Re: P n L. Can you do a version for ebook sales

(Anonymous) - 2006-04-28 19:53 (UTC) - Expand

[identity profile] hkoneko.livejournal.com 2006-04-26 08:34 pm (UTC)(link)
Thank you for writing such an interesting article. I've added it to my memories. ^_^

[identity profile] deviant-mute.livejournal.com 2006-04-26 11:12 pm (UTC)(link)
Thank you.

[identity profile] chiaki777.livejournal.com 2006-04-27 02:11 am (UTC)(link)
That was rather very informative, thank you.

[identity profile] missmarypotter.livejournal.com 2006-04-27 04:19 am (UTC)(link)
Oh My... but hey, don't quit my day job right. Thanks! This was useful.

Part II?

(Anonymous) 2006-04-27 12:14 pm (UTC)(link)
Have you posted a Part II yet? If so, can you tell me where to click? (Keep in mind that Live Journal has made an idiot out of me so I'll need simple instructions.)

Thanks!

Re: Part II?

[identity profile] alg.livejournal.com 2006-04-27 01:41 pm (UTC)(link)
Part 2 has not yet been posted. In about two weeks, I should have it ready.

Re: Part II?

(Anonymous) - 2006-04-27 13:50 (UTC) - Expand

acquiring books that won't be promoted

(Anonymous) 2006-04-29 01:36 am (UTC)(link)
I am a MM PB author very similar to Ms. Sun--a nobody, with no "platform," no blurbs, no fancy cover and no co-op dollars. Not surprisingly, my sales results were quite similar to Ms. Sun's. My question: why do publishers acquire books that they have no intention of promoting? It seems like a guaranteed recipe for failure, and then they blame the poor author! When Nabisco launches a new cookie, they promote the hell out of it. They don't just ship it to grocery stores and stand by passively while the cookies grow stale on the shelf. Why is publsihing different?
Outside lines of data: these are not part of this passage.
(* ===== verification/Dir.v ===== *)
(** * Directories

    Core/lwext4/src/ext4_dir.c over all the blocks of a directory: the iterator, and
    finding, adding and removing an entry, through the hash index of DirIdx.v where
    the directory has one and block after block where not.  What is done inside a
    block is in DirBlock.v. *)

From S2P Require Import Prelude Layout Types Super BlockGroup Inode ExtNode DirBlock Store Group Fs.
From S2P Require Import Extent Balloc ExtTree ExtRemove Imap Ialloc InodeOps DirIdx.

(** [struct ext4_dir_iter]: the byte of the entry in its block, the block held (0 if
    none) and the offset in the directory. *)
Record dir_iter := mk_iter { it_curr : option Z; it_blk : Z; it_off : Z }.

Section Dir.
Context {St : Type} {BS : BlockStore St}.
Context (stack : list Z).
Context (qsort : (dx_sort_entry -> dx_sort_entry -> Z) -> list dx_sort_entry -> list dx_sort_entry).
Local Abbreviation fsys := (fsys St).

(** ** The iterator

    The error code, and the iterator, which changes on failure too. *)

Definition ext4_dir_iterator_set (it : dir_iter) (block_size : Z) : M fsys (Z * dir_iter) :=
  sb <- mget f_sb;;
  b <- data (it_blk it);;
  let off_in_block := u32 (it_off it mod block_size) in
  let bad := (EIO, mk_iter None (it_blk it) (it_off it)) in
  let length := ext4_dir_en_get_entry_len off_in_block b in
  mok (if negb (off_in_block mod 4 =? 0) then bad
       else if block_size - 8 <? off_in_block then bad
       else if block_size <? off_in_block + length then bad
       else if length - 8 <? ext4_dir_en_get_name_len sb off_in_block b then bad
       else (EOK, mk_iter (Some off_in_block) (it_blk it) (it_off it))).

(** The block held is given back. *)
Definition iter_put (it : dir_iter) : M fsys (Z * dir_iter) :=
  if it_blk it =? 0 then mok (EOK, it)
  else
    r <- mtry (on_st (bs_set (it_blk it)));;
    mok (match r with Ok _ => EOK | Err rc => rc end, mk_iter (it_curr it) 0 (it_off it)).
Definition ext4_dir_iterator_seek (it : dir_iter) (pos : Z) : M fsys (Z * dir_iter) :=
  sb <- mget f_sb;;
  size <- on_inode (ext4_inode_get_size sb);;
  let it := mk_iter None (it_blk it) (it_off it) in
  if size <=? pos then
    let* (r, it) := iter_put it in
    mok (r, if r =? EOK then mk_iter None (it_blk it) pos else it)
  else
    let block_size := ext4_sb_get_block_size sb in
    let current_blk_idx := it_off it / block_size in
    let next_blk_idx := u32 (pos / block_size) in
    let* (r, it) :=
      (if (it_blk it =? 0) || negb (current_blk_idx =? next_blk_idx) then
         let* (r, it) := iter_put it in
         if negb (r =? EOK) then mok (r, it)
         else
           r <- mtry (next_blk <- ext4_fs_get_inode_dblk_idx next_blk_idx false;;
                      on_st (bs_get next_blk);;; mok next_blk);;
           mok match r with
               | Ok next_blk => (EOK, mk_iter None next_blk (it_off it))
               | Err rc => (rc, it)
               end
       else mok (EOK, it)) in
    if negb (r =? EOK) then mok (r, it)
    else ext4_dir_iterator_set (mk_iter None (it_blk it) pos) block_size.

Definition ext4_dir_iterator_init (pos : Z) : M fsys (Z * dir_iter) :=
  ext4_dir_iterator_seek (mk_iter None 0 0) pos.

(** [while (r == EOK)]; an entry takes 8 bytes or more, so there are fewer turns
    than bytes. *)
Fixpoint iterator_next_loop (fuel : nat) (it : dir_iter) : M fsys (Z * dir_iter) :=
  match fuel, it_curr it with
  | S fuel, Some de =>
      b <- data (it_blk it);;
      let skip := ext4_dir_en_get_entry_len de b in
      let* (r, it) := ext4_dir_iterator_seek it (u64 (it_off it + skip)) in
      match it_curr it with
      | None => mok (r, it)
      | Some de =>
          b <- data (it_blk it);;
          if negb (ext4_dir_en_get_inode de b =? 0) then mok (r, it)
          else if negb (r =? EOK) then mok (r, it)
          else iterator_next_loop fuel it
      end
  | _, _ => mok (EOK, it)
  end.
(** The iterator is at an entry. *)
Definition ext4_dir_iterator_next (it : dir_iter) : M fsys (Z * dir_iter) :=
  sb <- mget f_sb;;
  size <- on_inode (ext4_inode_get_size sb);;
  iterator_next_loop (S (Z.to_nat size)) it.
Definition ext4_dir_iterator_fini (it : dir_iter) : M fsys unit :=
  if it_blk it =? 0 then mok tt else on_st (bs_set (it_blk it)).

(** ** Through the index, or block after block *)

(** [None] of the answers below: what the index does is not defined (DirIdx.v). *)
Definition has_index : M fsys bool :=
  sb <- mget f_sb;;
  flag <- on_inode (fun p b => ext4_inode_has_flag p b EXT4_INODE_FLAG_INDEX);;
  mok (ext4_sb_feature_com sb EXT4_FCOM_DIR_INDEX && flag).
(** The index is tried; one that is corrupted is abandoned, for this and for later
    calls. *)
Definition with_index {A} (by_index : M fsys (option A)) (linear : M fsys A) : M fsys (option A) :=
  indexed <- has_index;;
  let linear := a <- linear;; mok (Some a) in
  if (indexed : bool) then
    r <- mtry by_index;;
    match r with
    | Ok a => mok a
    | Err rc =>
        if negb (rc =? EXT4_ERR_BAD_DX_DIR) then mfail rc
        else
          inode_store (fun p => ext4_inode_clear_flag p EXT4_INODE_FLAG_INDEX);;;
          inode_dirty;;;
          linear
    end
  else linear.
Definition dir_total_blocks : M fsys Z :=
  sb <- mget f_sb;;
  size <- on_inode (ext4_inode_get_size sb);;
  mok (u32 (size / ext4_sb_get_block_size sb)).

(** [for (iblock = 0; iblock < total_blocks; ++iblock)]: [n] blocks from [iblock] on. *)
Fixpoint find_linear (n : nat) (iblock : Z) (name : list Z) : M fsys (Z * Z) :=
  match n with
  | O => mfail ENOENT
  | S n =>
      sb <- mget f_sb;;
      fblock <- ext4_fs_get_inode_dblk_idx iblock false;;
      on_st (bs_get fblock);;;
      b <- data fblock;;
      match ext4_dir_find_in_block sb name b with
      | Ok de => mok (fblock, de)
      | Err rc =>
          if negb (rc =? ENOENT) then mtry (on_st (bs_set fblock));;; mfail rc
          else on_st (bs_set fblock);;; find_linear n (iblock + 1) name
      end
  end.
(** The block and the byte of the entry; the block is held. *)
Definition ext4_dir_find_entry (name : list Z) : M fsys (option (Z * Z)) :=
  with_index (ext4_dir_dx_find_entry stack name)
    (n <- dir_total_blocks;; find_linear (Z.to_nat n) 0 name).
Definition ext4_dir_destroy_result (result : Z * Z) : M fsys unit :=
  if fst result =? 0 then mok tt else on_st (bs_set (fst result)).

(** Whether a block had room for the entry. *)
Fixpoint add_linear (n : nat) (iblock : Z) (child : child_ref) (name : list Z) : M fsys bool :=
  match n with
  | O => mok false
  | S n =>
      sb <- mget f_sb;;
      dir <- this_dir;;
      fblock <- ext4_fs_get_inode_dblk_idx iblock false;;
      on_st (bs_get fblock);;;
      b <- data fblock;;
      if negb (ext4_dir_csum_verify sb dir b) then mtry (on_st (bs_set fblock));;; mfail EIO
      else
        r <- mtry (dir_insert_in fblock child name);;
        match r with
        | Ok _ => on_st (bs_set fblock);;; mok true
        | Err rc =>
            if negb (rc =? ENOSPC) then mtry (on_st (bs_set fblock));;; mfail rc
            else on_st (bs_set fblock);;; add_linear n (iblock + 1) child name
        end
  end.
Definition dir_append (child : child_ref) (name : list Z) : M fsys unit :=
  sb <- mget f_sb;;
  let* (fblock, iblock) := ext4_fs_append_inode_dblk in
  on_st (bs_get_noread fblock);;;
  dir <- this_dir;;
  store fblock (dir_new_block sb dir child name);;;
  mtry (on_st (bs_dirty fblock));;;
  on_st (bs_set fblock).
Definition ext4_dir_add_entry (name : list Z) (child : child_ref) : M fsys (option unit) :=
  with_index (ext4_dir_dx_add_entry stack qsort child name)
    (n <- dir_total_blocks;;
     added <- add_linear (Z.to_nat n) 0 child name;;
     if (added : bool) then mok tt else dir_append child name).

Definition ext4_dir_remove_entry (name : list Z) : M fsys (option unit) :=
  sb <- mget f_sb;;
  is_dir <- on_inode (fun p b => ext4_inode_is_type sb p b EXT4_INODE_MODE_DIRECTORY);;
  if negb is_dir then mfail ENOTDIR
  else
    found <- ext4_dir_find_entry name;;
    match found with
    | None => mok None
    | Some (blk, de) =>
        dir <- this_dir;;
        b <- data blk;;
        if negb (ext4_dir_csum_verify sb dir b) then mtry (ext4_dir_destroy_result (blk, de));;; mfail EIO
        else
          let '(r, b) := dir_remove_in_block sb dir de b in
          store blk (fun _ => b);;;
          match r with
          | Err rc => mtry (ext4_dir_destroy_result (blk, de));;; mfail rc
          | Ok _ =>
              mtry (on_st (bs_dirty blk));;;
              ext4_dir_destroy_result (blk, de);;;
              mok (Some tt)
          end
    end.
End Dir.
(Anonymous) 2006-05-04 02:14 pm (UTC)(link)
Your report was pretty interesting!

The bookbusiness..is a hard business!

Greetings from Germany

Irena

Pessimistic?

[identity profile] frankleblanc.livejournal.com 2006-05-15 04:58 pm (UTC)(link)
Your article may be slightly pessimistic but not nearly as much as an editor I once met in Banff, Alberta in 1999. Our conversation went like this:

"What do you write?" he asked.

"Short fiction."

"HA!" he mocked, "Good luck, buddy!"

"How can I improve my chances?"

"You really wanna make money writing? OK here's what you do: first become a big celebrity, then write a cookbook."

No kidding. That's what he said. I still write but not as much or as enthusiastically as I did five or six years ago. I have not yet started a cookbook.

letmeoutofhere

(Anonymous) 2006-05-16 02:00 pm (UTC)(link)
Read the whole thing, and feel like I've been beat half to death. No wonder I'd rather write. It's an escape from this kind of awful, grinding machinery. Hurray for the grinders!

[identity profile] storytellersjem.livejournal.com 2006-06-24 06:21 am (UTC)(link)
Fantastic info even if I am reading it late.

Thank you!

Shannon

Thank you

(Anonymous) 2006-07-06 02:04 am (UTC)(link)
I know it may be naive of me, but thank you anna louise. I got a form reject from an agent this weekend and I've been rather depressed since. But reading this post just reminded me why I wanted to tough it out and find an agent anyway so that I didn't have to be the one stressing over the numbers and business side. I understand that I need to know these things, to understand how it all works, but I am 100% OK with handing my 15% over so that I can focus on the writing part.

[identity profile] amitabhbachchan.livejournal.com 2006-07-30 01:34 am (UTC)(link)
Several months late, but this was such a cool read. Now I feel better about blowing tons of money on books.

For Andre ...

(Anonymous) 2006-12-04 04:03 am (UTC)(link)
Andre call me ,please ! Or my ICQ - 25634874 .Sorry for offtop ะพ:( .
Regards.

Why???

(Anonymous) 2006-12-28 10:36 pm (UTC)(link)
You might as well turn off the lights and throw darts to determine how to make a profit. This book publishing nonsense is the most irrational and inefficient system still waiting to be laughed off of Wall Street today. The only industry in bigger denial of it's outmoded institutional dogmas is religion. But they still have a viable product: FEAR.
Speaking of religion, it's often said that Christianity succeeded when it did because it welcomed women and slaves. Sounds a lot like the POD movement which is eating the flesh off the bones of Bertelsmann et al.